Stored items from a collection:

=====

(** A list of extensions that keeps the server busy for ever.  A tab ends an
    extension for the loop over the names but not for the loop over the options: in
    "permessage-deflate;a<TAB>b;c" the latter runs on to the ';' behind the tab, where
    no option starts and from where it does not move.  With the list at the start of
    the buffer, as the handshake puts it there, the loop does not end however many
    rounds it is given, and the handshake of a server that supports the extension has
    no result; the same list with a comma instead is answered. *)
Lemma extension_options_hang :
  (forall w p e r fuel, option_loop (H0 := deflate_vhost) fuel w 0 deflate_options
     (bstr "permessage-deflate;a" ++ [9] ++ bstr "b;c" ++ 0 :: r) p e 19 = None) /\
  answer_to deflate_vhost (bstr "permessage-deflate;a" ++ [9] ++ bstr "b;c") = None /\
  is_Some (answer_to deflate_vhost (bstr "permessage-deflate;a,b;c")).
Proof.
  split; [|split; [vm_compute; reflexivity|by vm_compute; eexists]]. intros w p e r fuel.
  set (buf := _ ++ _). destruct fuel as [|fuel]; [done|]. cbn [option_loop].
  assert (E1 : buf !! Z.to_nat 19 = Some 97) by done. rewrite E1. cbn [mbind option_bind].
  change ((97 =? 0) || (97 =? 44)) with false. cbv iota.
  assert (E2 : skip_to (length buf) (fun c => negb (c =? 32)) buf 19 = Some 19) by done. rewrite E2. cbn [mbind option_bind].
  assert (E3 : offer_options (H0 := deflate_vhost) w 0 0 deflate_options buf p e 19 = Some (buf, p)) by done.
  rewrite E3. cbn [mbind option_bind].
  assert (E4 : skip_to (length buf) (fun c => (c =? 44) || (c =? 59)) buf 19 = Some 22) by done. rewrite E4. cbn [mbind option_bind].
  by apply option_loop_stuck.
Qed.

End HandshakeProps.
(* ===== verification/HttpOut.v ===== *)
(** * The writer of HTTP headers

    lib/header.c: the functions that write a status line and headers into a buffer
    [p..end), and the two that send a whole response, for a status and for a
    redirect. *)

From S2P Require Import Prelude Ws WsTx Lextable HttpHdr.

Module HttpOut.
Export Lextable Hdr.

(** The part of struct lws that the writer uses, beside the connection that sends;
    [serv_buf] is the buffer of the thread. *)
Record http_conn := mkHttp {
  h_wsi : lws;
  serv_buf : bytes;
  request_version : Z;
  content_length : Z;
  content_remain : Z
}.

(** The vhost and the context: extra headers, options, the name of the server. *)
Class Site := {
  vh_headers : list (bytes * bytes);
  vh_options : Z;
  server_string : option bytes
}.

Definition LWSAHH_CODE_MASK : Z := (1 .<< 16) - 1.
Definition LWSAHH_FLAG_NO_SERVER_NAME : Z := 1 .<< 30.
Definition LWS_SERVER_OPTION_STS : Z := 1 .<< 15.

Definition WSI_TOKEN_HTTP_LOCATION : Z := 59.
Definition WSI_TOKEN_HTTP_SERVER : Z := 65.
Definition WSI_TOKEN_HTTP_CONTENT_TYPE : Z := 28.
Definition WSI_TOKEN_HTTP_CONTENT_LENGTH : Z := 27.

(** ** sprintf *)

(** %u, %lu and %d of a number that is not negative; a 64 bit number has at most 20
    digits. *)
Fixpoint dec_loop (fuel : nat) (n : Z) (acc : bytes) : bytes :=
  match fuel with
  | O => acc
  | S fuel => let acc := (48 + n mod 10) :: acc in
      if n / 10 =? 0 then acc else dec_loop fuel (n / 10) acc
  end.

Definition dec (n : Z) : bytes := dec_loop 20 n [].

(** sprintf into an array of [size] bytes: the text, if it fits with its NUL. *)
Definition sprintf (size : Z) (s : bytes) : option bytes := if zlen s + 1 <=? size then Some s else None.

(** ** Headers

    A function that writes gets the memory, the offset [*p] and the offset of [end]
    and gives the result, the new [*p] and the memory; [None] is an access outside of
    the memory or of the value. *)

Definition lws_token_to_string (token : Z) : option bytes :=
  if u32 token >=? zlen set then None else set !! Z.to_nat (u32 token).

(** [while ( *p < end && *name) *(( *p)++) = *name++;] *)
Fixpoint copy_name (name : bytes) (mem : bytes) (p end_ : Z) : option (Z * bytes) :=
  match name with
  | [] => Some (p, mem)
  | c :: name =>
      if p <? end_ then mem ← store mem p [c]; copy_name name mem (p + 1) end_
      else Some (p, mem)
  end.

(** From the check of the space for the value on. *)
Definition add_value (value : bytes) (length : Z) (mem : bytes) (p end_ : Z) : option (Z * Z * bytes) :=
  if p + length + 3 >=? end_ then Some (1, p, mem)
  else
    if (0 <=? length) && (length <=? zlen value) then
      mem ← store mem p (take (Z.to_nat length) value);
      mem ← store mem (p + length) [13];
      mem ← store mem (p + length + 1) [10];
      Some (0, p + length + 2, mem)
    else None.

Definition lws_add_http_header_by_name (name : option bytes) (value : bytes) (length : Z)
    (mem : bytes) (p end_ : Z) : option (Z * Z * bytes) :=
  match name with
  | Some name =>
      '(p, mem) ← copy_name name mem p end_;
      if p =? end_ then Some (1, p, mem)
      else mem ← store mem p [32]; add_value value length mem (p + 1) end_
  | None => add_value value length mem p end_
  end.

Definition lws_finalize_http_header (mem : bytes) (p end_ : Z) : option (Z * Z * bytes) :=
  if end_ - p <? 3 then Some (1, p, mem)
  else mem ← store mem p [13]; mem ← store mem (p + 1) [10]; Some (0, p + 2, mem).

Definition lws_add_http_header_by_token (token : Z) (value : bytes) (length : Z)
    (mem : bytes) (p end_ : Z) : option (Z * Z * bytes) :=
  match lws_token_to_string token with
  | None => Some (1, p, mem)
  | Some name => lws_add_http_header_by_name (Some name) value length mem p end_
  end.

(** [if (f(...)) return 1;]: go on with the memory that [f] has left. *)
Definition and_then (f g : bytes -> Z -> Z -> option (Z * Z * bytes)) (mem : bytes) (p end_ : Z)
    : option (Z * Z * bytes) :=
  '(r, p, mem) ← f mem p end_; if nz r then Some (1, p, mem) else g mem p end_.

Infix ";;;" := and_then (at level 60, right associativity).

(** The members are unsigned int, the argument is an unsigned long. *)
Definition lws_add_http_header_content_length (c : http_conn) (len : Z)
    (mem : bytes) (p end_ : Z) : option (Z * http_conn * Z * bytes) :=
  b ← sprintf 24 (dec len);
  '(r, p, mem) ← lws_add_http_header_by_token WSI_TOKEN_HTTP_CONTENT_LENGTH b (zlen b) mem p end_;
  if nz r then Some (1, c, p, mem)
  else Some (0, c {{ content_length := u32 len; content_remain := u32 len }}, p, mem).

Definition err400 : list bytes :=
  [bstr "Bad Request"; bstr "Unauthorized"; bstr "Payment Required"; bstr "Forbidden"; bstr "Not Found";
   bstr "Method Not Allowed"; bstr "Not Acceptable"; bstr "Proxy Auth Required"; bstr "Request Timeout";
   bstr "Conflict"; bstr "Gone"; bstr "Length Required"; bstr "Precondition Failed";
   bstr "Request Entity Too Large"; bstr "Request URI too Long"; bstr "Unsupported Media Type";
   bstr "Requested Range Not Satisfiable"; bstr "Expectation Failed"].

Definition err500 : list bytes :=
  [bstr "Internal Server Error"; bstr "Not Implemented"; bstr "Bad Gateway"; bstr "Service Unavailable";
   bstr "Gateway Timeout"; bstr "HTTP Version Not Supported"].

Definition hver : list bytes := [bstr "HTTP/1.0"; bstr "HTTP/1.1"; bstr "HTTP/2"].

Definition description (code : Z) : bytes :=
  let d := [] in
  let d := if (code >=? 400) && (code <? 400 + zlen err400) then default [] (err400 !! Z.to_nat (code - 400)) else d in
  let d := if (code >=? 500) && (code <? 500 + zlen err500) then default [] (err500 !! Z.to_nat (code - 500)) else d in
  let d := if code =? 200 then bstr "OK" else d in
  if code =? 304 then bstr "Not Modified"
  else if (code >=? 300) && (code <? 400) then bstr "Redirect" else d.

(** [request_version] is an unsigned member. *)
Definition version_text (c : http_conn) : bytes := default (bstr "HTTP/1.0") (hver !! Z.to_nat (request_version c)).

(** The loop over the headers of the vhost. *)
Fixpoint add_vhost_headers (hs : list (bytes * bytes)) (mem : bytes) (p end_ : Z) : option (Z * Z * bytes) :=
  match hs with
  | [] => Some (0, p, mem)
  | (name, value) :: hs =>
      (lws_add_http_header_by_name (Some name) value (zlen value) ;;; add_vhost_headers hs) mem p end_
  end.

(** context->server_string_len is a short. *)
Definition server_string_len (s : bytes) : Z := swrap 16 (zlen s).

Definition STS_NAME : bytes := bstr "Strict-Transport-Security:".
Definition STS_VALUE : bytes := bstr "max-age=15768000 ; includeSubDomains".

Section Out.
Context `{LwsEnv} `{Site}.

Definition lws_add_http_header_status (c : http_conn) (_code : Z) (mem : bytes) (p end_ : Z)
    : option (Z * Z * bytes) :=
  let code := _code .& LWSAHH_CODE_MASK in
  code_and_desc ← sprintf 60 (version_text c ++ [32] ++ dec code ++ [32] ++ description code);
  (lws_add_http_header_by_name None code_and_desc (zlen code_and_desc) ;;;
   add_vhost_headers vh_headers ;;;
   (fun mem p end_ =>
      match server_string with
      | Some s => if nz (_code .& LWSAHH_FLAG_NO_SERVER_NAME) then Some (0, p, mem)
                  else lws_add_http_header_by_token WSI_TOKEN_HTTP_SERVER s (server_string_len s) mem p end_
      | None => Some (0, p, mem)
      end) ;;;
   (fun mem p end_ =>
      if nz (vh_options .& LWS_SERVER_OPTION_STS)
      then lws_add_http_header_by_name (Some STS_NAME) STS_VALUE 36 mem p end_
      else Some (0, p, mem))) mem p end_.

(** ** Responses *)

(** [lws_write] of [len] bytes at [buf] of the memory. *)
Definition write_at (fuel : nat) (c : http_conn) (mem : bytes) (buf len wp : Z) : option (http_conn * Z * bytes) :=
  '(w, r, m) ← lws_write fuel (h_wsi c) (drop (Z.to_nat (buf - LWS_PRE)) mem) len wp;
  Some (c {{ h_wsi := w }}, r, splice (Z.to_nat (buf - LWS_PRE)) m mem).

Definition html_text (code : Z) (html_body : bytes) : bytes :=
  bstr "<html><body><h1>" ++ dec code ++ bstr "</h1>" ++ html_body ++ bstr "</body></html>".

(** [html_body] is the text, empty for NULL; [code] is an unsigned int. *)
Definition lws_return_http_status (fuel : nat) (c : http_conn) (code : Z) (html_body : option bytes)
    : option (http_conn * Z) :=
  let p := LWS_PRE in
  let start := p in
  let body := p + 512 in
  let end_ := p + pt_serv_buf_size (h_wsi c) - LWS_PRE in
  let text := html_text code (default [] html_body) in
  let len := zlen text in
  mem ← store (serv_buf c) body (text ++ [0]);
  slen ← sprintf 20 (dec len);
  let n := zlen slen in
  '(r, p, mem) ← (lws_add_http_header_status c code ;;;
                  lws_add_http_header_by_token WSI_TOKEN_HTTP_CONTENT_TYPE (bstr "text/html") 9 ;;;
                  lws_add_http_header_by_token WSI_TOKEN_HTTP_CONTENT_LENGTH slen n ;;;
                  lws_finalize_http_header) mem p end_;
  if nz r then Some (c {{ serv_buf := mem }}, 1)
  else
    '(c, m, mem) ← write_at fuel c mem start (p - start) LWS_WRITE_HTTP_HEADERS;
    if negb (m =? s32 (p - start)) then Some (c {{ serv_buf := mem }}, 1)
    else
      '(c, m, mem) ← write_at fuel c mem body len LWS_WRITE_HTTP;
      Some (c {{ serv_buf := mem }}, b2z (negb (m =? n))).

(** The buffer is the caller's. *)
Definition lws_http_redirect (fuel : nat) (c : http_conn) (code : Z) (loc : bytes) (len : Z)
    (mem : bytes) (p end_ : Z) : option (http_conn * Z * Z * bytes) :=
  let start := p in
  '(r, p, mem) ← (lws_add_http_header_status c (u32 code) ;;;
                  lws_add_http_header_by_token WSI_TOKEN_HTTP_LOCATION loc len ;;;
                  lws_add_http_header_by_token WSI_TOKEN_HTTP_CONTENT_TYPE (bstr "text/html") 9 ;;;
                  lws_add_http_header_by_token WSI_TOKEN_HTTP_CONTENT_LENGTH (bstr "0") 1 ;;;
                  lws_finalize_http_header) mem p end_;
  if nz r then Some (c, -1, p, mem)
  else
    '(c, n, mem) ← write_at fuel c mem start (p - start) LWS_WRITE_HTTP_HEADERS;
    Some (c, n, p, mem).

End Out.
End HttpOut.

=====

## INSTRUCTIONS FOR THE TASK
Wherever the string "match" occurs in the records above, copy that line.

## OUTPUT BELOW
  match fuel with
  match name with
  match name with
  match lws_token_to_string token with
  match hs with
      match server_string with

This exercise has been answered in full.